As authors Collier and Horowitz remark of the Kennedy cousins in their 1981 book, The Kennedys, “Together in one place, they looked like a remarkable experiment in eugenics—several strains of one particularly attractive species.” Eunice’s children are “darkly handsome…with their father’s sensitive eyes and their mother’s aggressive jaw”; Teddy’s kids are “blond and surprisingly frail”; Jean’s children have a “round-face impassivity”; while Pat’s have her ex-husband’s “good looks—and a hint of his troubled vulnerability”; and Bobby’s kids have the “big bones and imposing size of Ethel’s family.” Unsurprisingly, Caroline and John Jr., “posing for nonstop photography since infancy…had acquired a poise all the others lacked.”
But the authors also note that Bobby and Ethel’s children (who tend to see themselves as “the most Kennedy”) “would sometimes tell their cousins, ‘You’re not Kennedys, you’re only Shrivers [or Smiths or Lawfords].’” They taunted John Jr. as a “‘Mama’s boy’ and said he wasn’t a ‘real Kennedy.’”
To the rest of the world, though, no one embodies the Kennedys more than John Jr. “I understand the pressure you’ll forever have to endure as a Kennedy, even though we brought you into this world as an innocent,” his mother writes him. “You, especially, have a place in history.
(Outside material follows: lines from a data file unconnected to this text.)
(** ** Properties *)

(** C24: a composed endpoint policy grants nothing the zone did not.  For a zone
    projected from an engine record, ordinary internet is allowed exactly when the
    record's effective posture for that domain is an explicit permit; every other field
    is the most restrictive value; and the record of what the bundle cannot carry lists
    each of the nine other domains with the posture the engine stated for it. *)
Theorem compose_grants_nothing node z :
  toVtzZone node = Ok (Some z) →
  let c := composeEndpointPolicy z in
  (allow_ordinary_internet (composed_policy c) = true ↔ states node ordinary_network permit_deny_risky) ∧
  composed_policy c =
    mkEndpointPolicy "Unclassified" [] [] (allow_ordinary_internet (composed_policy c)) "DenyUnwrappedExec"
      (mkBound 0 0 0 0 0 0 0) ∧
  (∀ d, d ∈ un_domain <$> unexpressedDomains c ↔ d ≠ ordinary_network ∧ d ≠ execution) ∧
  ∀ u, u ∈ unexpressedDomains c → ∀ p, un_posture u = Some p ↔ states node (un_domain u) p.
Proof.
  intros Hz c. pose proof (effective_get_states node z) as He. split_and!.
  - unfold c. cbn -[effective_get]. rewrite bool_decide_eq_true. by apply He.
  - done.
  - intros d. unfold c. cbn -[effective_get]. destruct d; set_solver.
  - intros u Hu p. unfold c in Hu. cbn [composeEndpointPolicy unexpressedDomains] in Hu.
    apply list_elem_of_In, in_map_iff in Hu as (d & <- & _). by apply He.
Qed.

(** The convergence ledger never reads silence as delivery.  The projection succeeds
    exactly when every member carries a known state and a reason precisely when it
    rejected; the members shown are the engine's, in order. *)
Theorem convergence_exact client principal id view :
  resolveBundleConvergence client principal id = Ok view ↔
  ∃ reply ms items,
    client "bundleConvergence" (VObj [("request_id", vint 0); ("vtz_id", VStr id)]) = Ok reply ∧
    get reply "members" = Ok ms ∧ js_iterate ms = Ok items ∧
    get reply "has_bundle" = Ok (hasBundle view) ∧ get reply "version" = Ok (version view) ∧
    Forall2 member_of items (members view).
Proof.
  unfold resolveBundleConvergence, awaited, toBundleConvergence, or_unavailable. cbn -[vint].
  set (r := client _ _). clearbody r. split.
  - intros H. bind_step H reply. bind_step H v. bind_step Ev ms. bind_step Ev items. bind_step Ev l.
    destruct l as [l|]; [|by simplify_eq]. bind_step Ev has. bind_step Ev ver. simplify_eq.
    exists reply, ms, items. split_and!; try done. by apply (project_all_iff _ _ _ _ toConvergenceMember_iff) in El.
  - intros (reply & ms & items & -> & Hms & Hi & Hh & Hv & Hl). cbn. rewrite Hms. cbn. rewrite Hi. cbn.
    apply (project_all_iff _ _ _ _ toConvergenceMember_iff) in Hl. rewrite Hl. cbn. rewrite Hh. cbn. rewrite Hv. cbn. by destruct view.
Qed.

Definition sample_node : value :=
  VObj [("id", VStr "Corp.Lab"); ("name", VStr "Corp.Lab"); ("parent", VStr "Corp"); ("zone_type", VStr "standard");
        ("lifecycle", VStr "published"); ("telemetry", VStr "full"); ("micro_segmentation", VBool true);
        ("reauth_interval_hours", vint 8); ("sub_zone_count", vint 0); ("own_postures", VArr []);
        ("effective_postures", VArr
           [VObj [("domain", VStr "ordinary-network"); ("posture", VStr "permit-deny-risky"); ("floor", VBool false)];
            VObj [("domain", VStr "execution"); ("posture", VStr "deny"); ("floor", VBool true)]])].

Lemma compose_grants_nothing_witness :
  ∃ z, toVtzZone sample_node = Ok (Some z) ∧
    (allow_ordinary_internet (composed_policy (composeEndpointPolicy z)) = true ↔
     states sample_node ordinary_network permit_deny_risky) ∧
    domain <$> effectivePostures z = [execution; ordinary_network].
Proof.
  eexists. split; [vm_compute; reflexivity|]. split; [|vm_compute; reflexivity].
  apply (compose_grants_nothing sample_node). vm_compute. reflexivity.
Defined.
No matter what course in life you choose, all I can ask is that you and Caroline continue to make me, the Kennedy family, and yourself proud.”
John Jr. is thirty-three when Jackie dies at age sixty-four on May 19, 1994, not long after receiving a diagnosis of non-Hodgkins lymphoma. In her eulogy, Ted names Caroline and John as “her two miracles.” At Arlington National Cemetery, under a headstone reading “Jacqueline Kennedy Onassis,” she is buried alongside JFK, only the second First Lady, after Mrs. William Howard Taft, to be so honored.
So it falls to Ethel, the new Kennedy matriarch, to assess the latest woman to appear in John’s life: twenty-eight-year-old Carolyn Bessette, who was voted “Ultimate Beautiful Person” at Catholic St. Mary’s High School in her hometown of Greenwich, Connecticut, and is now head of public relations at the fashion label Calvin Klein. “She’s an ordinary person,” John tells his friend John Perry Barlow, but “he couldn’t get his mind off her.”